Translational Research

Poster Number: 167


Noah Weisleder, PhD, Ohio State Universtiy, Hannah Bulgart, BS, Ohio State University, Kassidy Banford, BS, Ohio State University, Kevin McElhanon, PhD, Ohio State University, ,

Background: Limb Girdle Muscular Dystrophy Autosomal Recessive 2 (LGMDR2, previously LGMD2B) results from mutations in the dysferlin gene that can display a variety of clinical presentations. The extent of symptoms and age of onset can vary and there have been a variety of designations for dysferlinopathies, including Miyoshi Myopathy, Distal Myopathy with Anterior Tibial Onset, Proximodistal weakness, Pseudometabolic myopathy, and HyperCKemia. Dysferlin acts in the sarcolemmal membrane repair response and loss of dysferlin leads to compromised sarcolemma integrity, myocyte death and muscular dystrophy.
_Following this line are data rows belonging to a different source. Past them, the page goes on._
(** * A shallow embedding of draw_simplex.py

    The script reads a line-oriented text file of simplices
    ([read_simplex]), prints the records, and hands them to a plotly
    heatmap call ([draw_simplex]); [main] chains the two.

    The model follows Python 3: a file opened with [open(path, 'r')]
    is read in universal-newline mode, [f.readline()] and [for line in f]
    share one cursor, and [float(s)] accepts CPython's float syntax.
    Exceptions are a sum in the result; printed output and the plotly
    call are events appended to the world's output log. *)

From Stdlib Require Import Ascii String ZArith NArith.
From stdpp Require Import base gmap strings list.

Open Scope string_scope.

Module DrawSimplex.

(* ------------------------------------------------------------------ *)
(** ** Python's [float(s)] on a [str] *)

(** A float value as the decimal literal denotes it: [mant * 10 ^ exp10]
    with its sign, or an infinity or a NaN.  Rounding to binary64 is not
    modelled: the claims only use whether a conversion succeeds. *)
Inductive pyfloat :=
| PFinite (neg : bool) (mant : N) (exp10 : Z)
| PInf (neg : bool)
| PNaN (neg : bool).

(** [Py_ISSPACE]: space, \t, \n, \v, \f, \r. *)
Definition py_isspace (c : ascii) : bool :=
  match nat_of_ascii c with
  | 32 | 9 | 10 | 11 | 12 | 13 => true
  | _ => false
  end.

Definition is_digit (c : ascii) : bool :=
  (48 <=? nat_of_ascii c)%nat && (nat_of_ascii c <=? 57)%nat.

Definition to_lower (c : ascii) : ascii :=
  let n := nat_of_ascii c in
  if (65 <=? n)%nat && (n <=? 90)%nat then ascii_of_nat (n + 32) else c.

(** [_Py_string_to_number_with_underscores]: an underscore must follow a
    digit and precede a digit; the underscores are removed.  (Its fast
    path for strings without '_' gives the same result.) *)
Fixpoint drop_underscores (prev : ascii) (s : list ascii) : option (list ascii) :=
  match s with
  | [] => if Ascii.eqb prev "_" then None else Some []
  | c :: t =>
      if Ascii.eqb c "_" then
        if is_digit prev then drop_underscores c t else None
      else if Ascii.eqb prev "_" && negb (is_digit c) then None
      else (fun r => c :: r) <$> drop_underscores c t
  end.
(** * Currency dashboard: exchange-rate snapshot, series table and headlines

    A shallow embedding of [cotacao_moedas_jan_25.py].  The script is glue
    code around four collaborators (the market-data provider, the HTTP
    client, the HTML parser and the translator).  Each collaborator is an
    oracle: an arbitrary function that either returns a value or raises.
    Python's exceptions are the [Raise] branch of the [result] monad, a
    [try]/[except Exception] block is [try_except], dictionaries are
    [gmap string pyval].

    Closing prices are exact rationals with one extra value [NaN] for a
    missing quote; binary rounding of floats is not modelled.  Formatting
    with [:.2f] and the Streamlit calls are kept as structured widgets
    that still carry the numbers they print. *)

From Stdlib Require Import ZArith QArith String List Lia Permutation.
From Stdlib Require Import DecimalString.
From stdpp Require Import base option list gmap strings.

Import ListNotations.
Local Open Scope string_scope.

(** ** Python values, exceptions and control flow *)

Module Py.

(** An exception object of a class derived from [Exception]: its class
    name and the text [str(e)] gives. *)
Record exn := Exn { exc_class : string; exc_str : string }.

Inductive result (A : Type) : Type :=
| Ok (a : A)
| Raise (e : exn).
Arguments Ok {A} a.
Arguments Raise {A} e.

Definition bind {A B} (m : result A) (k : A -> result B) : result B :=
  match m with
  | Ok a => k a
  | Raise e => Raise e
  end.

(** [try: body  except Exception as e: handler e] *)
Definition try_except {A} (body : result A) (handler : exn -> result A)
  : result A :=
  match body with
  | Ok a => Ok a
  | Raise e => handler e
  end.

(** The values the script stores in its result dictionaries. *)
Inductive pyval :=
| VStr (s : string)
| VNone.

(** Truth value of an optional string: [None] and the empty string are falsy. *)
Definition truthy_str (s : string) : bool :=
  match s with
  | EmptyString => false
  | String _ _ => true
  end.

Definition truthy (v : pyval) : bool :=
  match v with
  | VStr s => truthy_str s
  | VNone => false
  end.

Definition opt_to_val (o : option string) : pyval :=
  match o with
  | Some s => VStr s
  | None => VNone
  end.

(** [str(n)] for a non-negative integer. *)
Definition str_nat (n : nat) : string :=
  NilZero.string_of_uint (Nat.to_uint n).

(** *** Floats: exact rationals plus NaN *)

Inductive pyfloat :=
| Num (q : Q)
| NaN.

Definition is_zero (x : pyfloat) : bool :=
  match x with
  | Num q => Qeq_bool q 0
  | NaN => false
  end.

Definition sub (x y : pyfloat) : pyfloat :=
  match x, y with
  | Num a, Num b => Num (a - b)
  | _, _ => NaN
  end.

Definition mul (x y : pyfloat) : pyfloat :=
  match x, y with
  | Num a, Num b => Num (a * b)
  | _, _ => NaN
  end.

Definition ZeroDivisionError : exn :=
  Exn "ZeroDivisionError" "float division by zero".

(** The quotient of two floats when the divisor is not zero. *)
Definition quot (x y : pyfloat) : pyfloat :=
  match x, y with
  | Num a, Num b => Num (a / b)
  | _, _ => NaN
  end.

(** [x / y]: a zero divisor raises whatever the dividend is. *)
Definition div (x y : pyfloat) : result pyfloat :=
  if is_zero y then Raise ZeroDivisionError else Ok (quot x y).

(** [x > y]: every comparison with NaN is false. *)
Definition gt (x y : pyfloat) : bool :=
  match x, y with
  | Num a, Num b => negb (Qle_bool a b)
  | _, _ => false
  end.

(** Equality of two floats as numbers ([x == y] in Python). *)
Definition feq (x y : pyfloat) : Prop :=
  match x, y with
  | Num a, Num b => (a == b)%Q
  | _, _ => False
  end.

End Py.
(** [v.length]. *)
Definition js_length (v : option val) : option nat :=
  match v with
  | Some (VStrs l) => Some (length l)
  | Some (VStr s) => Some (String.length s)
  | _ => None
  end.


Section jobs_service.
Context {Cluster : Type} `{!Context_ Cluster}.
Local Abbreviation promise := (promise Cluster).

(** *** Calls on the cluster service *)

Definition cluster_allocateSlicer (ex : obj) (recover : option val) : promise unit :=
  fun w =>
    let (r, c) := cluster_service.allocateSlicer ex recover (cluster w) in
    (settle r, set_cluster c [CallAllocateSlicer (str_field "ex_id" ex) recover] w).

Definition cluster_allocateWorkers (ex : obj) (workers : option val) : promise unit :=
  fun w =>
    let (r, c) := cluster_service.allocateWorkers ex workers (cluster w) in
    (settle r, set_cluster c [CallAllocateWorkers (str_field "ex_id" ex) workers] w).

Definition cluster_notifyNode (node_id message : string) (ex_id : option string)
    : promise unit :=
  fun w =>
    let (r, c) := cluster_service.notifyNode node_id message ex_id (cluster w) in
    (settle r, set_cluster c [CallNotifyNode node_id message ex_id] w).

Definition cluster_checkModerator (connectionList : list (string * list string))
    : promise (list moderator_entry) :=
  fun w =>
    let (r, c) := cluster_service.checkModerator connectionList (cluster w) in
    (settle r, set_cluster c [CallCheckModerator connectionList] w).

(** *** Storage helpers *)

Definition ex_search (q : query) : promise (list obj) :=
  catch (storage.search ex_store q None 10000 None)
    (fun err =>
       let errMsg := parseError err in
       await _ <- logger_log "error" "could not findJob" in
       reject errMsg).

(** [ex_store] is set before the service's API is handed out, so the polling
    branch of [findJobs] is never taken by a caller of the API. *)
Definition findJobs (q : query) : promise (list obj) := ex_search q.

Definition saveJob (job : obj) (jobType : string) : promise obj :=
  if bool_decide (jobType = "job") then storage.create job_store job
  else storage.create ex_store job.
(** * sql-db-utils: connection-engine cache, postcreate hooks and
      declarative-binding cache

    A shallow embedding of [sql_db_utils/session_management.py] and
    [sql_db_utils/asyncio/declarative_utils.py].  Python objects that are
    mutated in place (the manager, the module-level cache of declarative
    utilities, the server, the file system) are threaded as explicit state;
    a raised exception is a value of [outcome]. *)

From Stdlib Require Import Ascii String.
From stdpp Require Import gmap strings list.

Open Scope string_scope.

(** ** Python strings *)

Module PyStr.

(** [needle in hay] on [str]. *)
Fixpoint contains (needle hay : string) : bool :=
  if String.prefix needle hay then true
  else match hay with
       | EmptyString => false
       | String _ rest => contains needle rest
       end.

(** [s.replace(c, "")] for a one-character [c]. *)
Fixpoint remove_char (c : ascii) (s : string) : string :=
  match s with
  | EmptyString => EmptyString
  | String a rest =>
      if Ascii.eqb a c then remove_char c rest
      else String a (remove_char c rest)
  end.

(** Truthiness of an [Optional[str]]: [None] and [""] are falsy. *)
Definition truthy (o : option string) : bool :=
  match o with
  | Some (String _ _) => true
  | _ => false
  end.

End PyStr.

(** ** Exceptions and outcomes *)

Inductive exn : Type :=
| OperationalError (msg : string)   (* sqlalchemy.exc.OperationalError *)
| ImportError (msg : string)        (* includes ModuleNotFoundError *)
| AttributeError (msg : string)
| Exception (msg : string)          (* any other subclass of Exception *)
| SystemExit (code : nat).          (* a BaseException: not an Exception *)

(** [str(e)] *)
Definition str_of (e : exn) : string :=
  match e with
  | OperationalError m | ImportError m | AttributeError m | Exception m => m
  | SystemExit _ => ""
  end.

(** [isinstance(e, Exception)] *)
Definition is_Exception (e : exn) : bool :=
  match e with SystemExit _ => false | _ => true end.

Inductive outcome (A : Type) : Type :=
| Return (a : A)
| Raise (e : exn).
Arguments Return {A} a.
Arguments Raise {A} e.

#[global] Instance exn_eq_dec : EqDecision exn.
Proof. solve_decision. Defined.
While understanding the disease mechanisms involved in dysferlinopathies has been a subject of intense study, there are many aspects of the pathophysiology that lead to muscle dysfunction that are not clearly resolved. Understanding these mechanisms is essential for effective management of LGMDR2 and development of new therapeutic approaches. We recently published that autoantibodies against TRIM72/MG53, a dysferlin binding partner protein that contributes to membrane repair, can compromise membrane repair and that they appear in the serum of human immune-mediated myopathy (IMM) patients (McElhanon, et al., JCI, 2020). Objectives: Given the similarities in pathological presentation of IMM and LGMDR2 we tested if autoantibodies against TRIM72/MG53 appear in the LGMDR2 patient serum and if these antibodies could compromised membrane repair in skeletal muscle. Results: ELISA testing of 106 LGMDR2 patient serum samples revealed 17.9% had highly elevated MG53/TRIM72 autoantibodies. Similar results were seen in mouse models of LGMDR2. Serum from LGMDR2 patients or mouse models, as well as exogenous anti-dysferlin antibodies, compromise sarcolemmal membrane repair in laser wounding repair assays. Compromised repair is dependent on TRIM72/MG53 antibodies as depletion of these antibodies from serum samples removes these effects on membrane repair. This antibody mediated compromised membrane repair could represent a therapeutic target for LGMDR2 as we find poloxamer compounds known to increase sarcolemma integrity can reduce these impact of TRIM72/MG53 antibodies in a LGMD2R mouse model. Conclusions: Our results reveal the autoantibodies against TRIM72/MG53 that compromised sarcolemma repair could represent a novel disease mechanism in LGMDR2. We find targeting membrane integrity minimizes these effects, indicating a new potential therapeutic intervention.